Callum’s range of practice encapsulates live performance, audio-visual media, electroacoustic sound design and musical composition. For his Undergraduate degree, Callum specialised in piano performance, and composition, harnessing his passion for narrative expression through music. Shifting his focus towards sound design, he often recalls upon experiences within natural landscapes, due to growing up in rural Scotland. His passion for electronic music fuses the organic/technology binary, resulting in electroacoustic explorations into how he can immerse listeners into natural world’s through technological means.


The Plateau
Video Recording and Editing, Field-Recordings, Narration and Music captured and produced by Callum Geddes
The Plateau is a short film inspired by my existence and memories within The Cairngorms. The visuals are painted through a faded, nostalgic lens, whilst narration, inspired by the writings of Nan Shepherd, guide the audience on a journey into the extrusions and fissures of the mountains. Electroacoustic music, composed solely from field recordings of natural soundscapes utilising techniques such as granular synthesis, aims to document the human response to organic atmospheres, creating sonic eco-systems for the listener to immerse themselves in. The Plateau reveals hidden architectures of the landscape, whilst taking the audience on a meditative trip to a simpler reality.
Project Links
CosmoSound
Capturing my fascination of liminal spaces, outer-space and electronic music, CosmoSound is a first-person, exploration game focussed on creating a sonic experience for the player to interact within a virtual world. The game utilises music and effects to tell the story of past inhabitants on the spherical planet, alluding to life that was once there, but is now gone. Focussing on how sound can generate narrative, CosmoSound is made up of three pathways, each taking the player on a different story through contrasting sonic atmospheres.

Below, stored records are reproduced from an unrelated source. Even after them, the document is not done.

(** * pinata-upload.py: the release upload script of cactus-client

    The script is a straight line of effects: two environment lookups,
    the manifest read, four [open] calls, one print, one HTTP POST, the
    status line and the print of the decoded response.  It is embedded
    here as a computation in a small exception-and-trace monad, run
    against an explicit world (environment, file system, HTTP peer).

    The Python standard library and [requests] are not part of the
    repository: the JSON decoder ([json.load], [Response.json]) and the
    [repr] of decoded values are taken as parameters of the development. *)

From Stdlib Require Import String ZArith List DecimalString.
From Stdlib Require Import Floats.SpecFloat.
From stdpp Require Import base option gmap strings.
Import ListNotations.

Set Warnings "-register-all".

Local Open Scope string_scope.
Local Open Scope list_scope.

(** ** Python values produced by the [json] module *)

Inductive json : Type :=
| JNull
| JBool (b : bool)
| JInt (n : Z)
| JFloat (x : spec_float)
| JStr (s : string)
| JArr (items : list json)
| JObj (members : list (string * json)).

(** A decoded object is a [dict], whose keys are distinct; [d[k]] finds
    the entry stored under [k]. *)
Fixpoint dict_get (k : string) (d : list (string * json)) : option json :=
  match d with
  | [] => None
  | (k', v) :: rest => if String.eqb k k' then Some v else dict_get k rest
  end.

(** ** Exceptions the script can end with *)

Inductive exn : Type :=
| KeyError (key : string)
| TypeError
| FileNotFoundError (path : string)
| UnicodeDecodeError (path : string)
| JSONDecodeError
| RequestException (detail : string).

(** ** The world the script runs in *)

(** What [open(path)] followed by a text-mode read gives. A path absent
    from the file system makes [open] raise. *)
Inductive file_content : Type :=
| Readable (text : string)
| Undecodable.

(** An open text-mode file object. *)
Record handle : Type := mkHandle {
  h_path : string;
  h_content : file_content
}.

(** The inner tuple of one entry of [files]:
    (part name, file object, content type). *)
Record upload_item : Type := mkItem {
  part_name : string;
  part_file : handle;
  part_type : string
}.

Record request : Type := mkRequest {
  req_method : string;
  req_url : string;
  req_headers : list (string * string);
  req_files : list (string * upload_item)
}.

Record response : Type := mkResponse {
  status_code : Z;
  body : string
}.

Record world : Type := mkWorld {
  w_env : gmap string string;
  w_fs : gmap string file_content;
  w_http : request -> exn + response
}.

(** Observable effects, in program order. *)
Inductive event : Type :=
| EvOpen (path : string)
| EvRead (path : string)
| EvPrint (line : string)
| EvPost (req : request).

(** ** The monad: exceptions over an event log *)

Definition M (A : Type) : Type := list event -> list event * (exn + A).

Definition ret {A} (a : A) : M A := fun t => (t, inr a).

Definition raise {A} (e : exn) : M A := fun t => (t, inl e).

Definition bind {A B} (m : M A) (k : A -> M B) : M B :=
  fun t =>
    match m t with
    | (t', inl e) => (t', inl e)
    | (t', inr a) => k a t'
    end.

Definition emit (e : event) : M unit := fun t => (t ++ [e], inr tt).

Declare Scope py_scope.
Delimit Scope py_scope with py.
Notation "x <- m ;; k" := (bind m (fun x => k))
  (at level 100, m at next level, k at level 200, right associativity) : py_scope.
Notation "m ;; k" := (bind m (fun _ => k))
  (at level 100, k at level 200, right associativity) : py_scope.
Local Open Scope py_scope.

(** [str(n)] for an [int]. *)
Definition str_int (n : Z) : string := NilZero.string_of_int (Z.to_int n).

Example str_int_500 : str_int 500 = "500".
Proof. reflexivity. Qed.

(** ** Primitives used by the script *)

(** [os.environ[k]] *)
Definition environ_get (w : world) (k : string) : M string :=
  match w_env w !! k with
  | Some v => ret v
  | None => raise (KeyError k)
  end.

(** [open(path)]: text mode, read only. *)
Definition py_open (w : world) (path : string) : M handle :=
  match w_fs w !! path with
  | Some c => emit (EvOpen path) ;; ret (mkHandle path c)
  | None => raise (FileNotFoundError path)
  end.

(** [v[k]] on a decoded value: only a [dict] can be indexed by a string. *)
Definition subscript (v : json) (k : string) : M json :=
  match v with
  | JObj d =>
      match dict_get k d with
      | Some x => ret x
      | None => raise (KeyError k)
      end
  | _ => raise TypeError
  end.

(** [print(line)] *)
Definition print (line : string) : M unit := emit (EvPrint line).

(** [requests.post(url, headers=..., files=...)]: the request goes out,
    then the peer answers or the transport raises. *)
Definition requests_post (w : world) (url : string)
    (headers : list (string * string))
    (files : list (string * upload_item)) : M response :=
  let req := mkRequest "POST" url headers files in
  emit (EvPost req) ;;
  match w_http w req with
  | inl e => raise e
  | inr r => ret r
  end.

Section Script.

(** [json.loads]: [None] when the text is not a JSON document. *)
Variable json_loads : string -> option json.

(** [repr] of a decoded value. *)
Variable py_repr : json -> string.

(** [str(v)], which is also what [f"{v}"] and [print(v)] render:
    a [str] is rendered as itself, every other value by its [repr]. *)
Definition py_str (v : json) : string :=
  match v with
  | JStr s => s
  | _ => py_repr v
  end.

(** [json.load(fp)]: read the whole file, then decode. *)
Definition json_load (fp : handle) : M json :=
  emit (EvRead (h_path fp)) ;;
  match h_content fp with
  | Readable text =>
      match json_loads text with
      | Some v => ret v
      | None => raise JSONDecodeError
      end
  | Undecodable => raise (UnicodeDecodeError (h_path fp))
  end.

(** [r.json()] *)
Definition response_json (r : response) : M json :=
  match json_loads (body r) with
  | Some v => ret v
  | None => raise JSONDecodeError
  end.

(** Lines 9-14: the [files] list. Each entry formats its part name and
    then opens its source file, entries in order. *)
Definition build_files (w : world) (VERSION : json)
    : M (list (string * upload_item)) :=
  f1 <- py_open w "dist/cactus.js" ;;
  f2 <- py_open w "dist/cactus.js.map" ;;
  f3 <- py_open w "dist/style.css" ;;
  f4 <- py_open w "dist/style.js.map" ;;
  ret [ ("file", mkItem (py_str VERSION ++ "/cactus.js")     f1 "text/javascript");
        ("file", mkItem (py_str VERSION ++ "/cactus.js.map") f2 "application/json");
        ("file", mkItem (py_str VERSION ++ "/style.css")     f3 "text/css");
        ("file", mkItem (py_str VERSION ++ "/style.css.map") f4 "application/json") ].

(** Lines 26-29: the status check. *)
Definition status_check (r : response) : M unit :=
  if (status_code r =? 200)%Z
  then print "Success!"
  else print ("Error: " ++ str_int (status_code r)).

(** Line 31: [print(r.json())]. *)
Definition print_json (r : response) : M unit :=
  v <- response_json r ;;
  print (py_str v).

Definition pin_url : string :=
  "https://api.pinata.cloud/pinning/pinFileToIPFS".

(** The whole script, top to bottom. *)
Definition main (w : world) : M unit :=
  PINATA_API_KEY <- environ_get w "PINATA_API_KEY" ;;
  PINATA_SECRET_API_KEY <- environ_get w "PINATA_SECRET_API_KEY" ;;
  manifest <- py_open w "package.json" ;;
  doc <- json_load manifest ;;
  VERSION <- subscript doc "version" ;;
  files <- build_files w VERSION ;;
  print ("Uploading " ++ py_str VERSION ++ ": "
           ++ str_int (Z.of_nat (length files)) ++ " files...") ;;
  r <- requests_post w pin_url
         [ ("pinata_api_key", PINATA_API_KEY);
           ("pinata_secret_api_key", PINATA_SECRET_API_KEY) ]
         files ;;
  status_check r ;;
  print_json r.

I believe that CosmoSound has been a successful project, as I have explored how to compose ambience and music for an interactive landscape. It has unearthed a new method of working for me, which involved a lot of cut and pasting of sonic snippets I gathered and composed over the semester. Exploring how FMOD parameters can be triggered within Unity opened a plethora of opportunities for me to collage these sound snippets together, overall creating a game that encompasses numerous textures of my soundscape creations.
In completing this project, I have gained and increased numerous skills that will be useful for me in future projects. I have never coded before, and so finding my way around C# programming was a very steep learning experience. I have been able to implement simple C# script into Unity to perform actions such as pop-up menus (in the form of an options screen and the notes) and modify a first person controller to use the gravity of the spherical planet rather than Unity’s default flat gravity.

FMOD Snapshot
The Sugarboat
This was my first work completed on the course, a still-image, short-film based on the prompt ‘Clyde Built’. My take on the phrase, ‘Clyde Built’, follows the story of a Greek-registered boat, The Captayannis, which, fifty years ago, capsized due to strong winds at Greenock’s Port. I found it easiest to break this story into three loose sections, starting with setting the scene at Greenock’s port, then to the ship’s venture out at sea, finishing with the capsizing and decaying of The Captayannis as it becomes part of the Scottish landscape.
The soundscape of ‘The Sugarboat’ sources sonic snippets of bagpipes, reversed in post, violin creaks and scrapes and recordings of my own vocal improvisations. I have included this work as I feel it showcases the growth of my skills and confidence from the start of the course, to my latest project, The Plateau.
Remember Me
Remember Me is an experimental, clicker-based game that illuminates themes of nostalgia and memory loss. The audio-centric experience aims to explore the protagonist’s last living moments, uncovering their memories which appear in the form of a poem and 3-Dimensional objects that can be interacted with through a click and drag system. The objective of the game is for the player to explore the sonic relationships between each of the memories within the designated space, which we refer to as the character’s mind, uncovering pockets of sound that eventually grow to create a rich, dense atmosphere of sonic wonder. Within our group, Sesia took the role of designing the concept art, visual FX and animation, Yinjun covered programming the gameplay and audio within Unity and C#, whilst Callum lead all the audio design and programming using Ableton, Reaper and FMOD.
Persona Re-Sound Design
Contains violence, blood and nudity.
A re-invention of the sound design for Ingmar Bergman’s, Persona (1966). In order to create a cohesive soundtrack to meld together the contrasting visual material, I used the spectral oscillator plug-in, Vital, to sculpt and design my own instrument allowing me to experiment with wave warping to act on a waveform’s harmonics creating an abundance of timbres, with the added aid of other time-based effects. This instrument plays throughout the entirety of the piece.
This sound design project involved experimenting with the effectiveness of sync points. By keeping them to a minimum, I aimed to make them more effective when they were used, such as the semi-‘jumpscare’ when one of the characters in the second-half opens their eyes. This project involved attentive Foley work, especially when re-enacting the boys movements in his bed, sonically.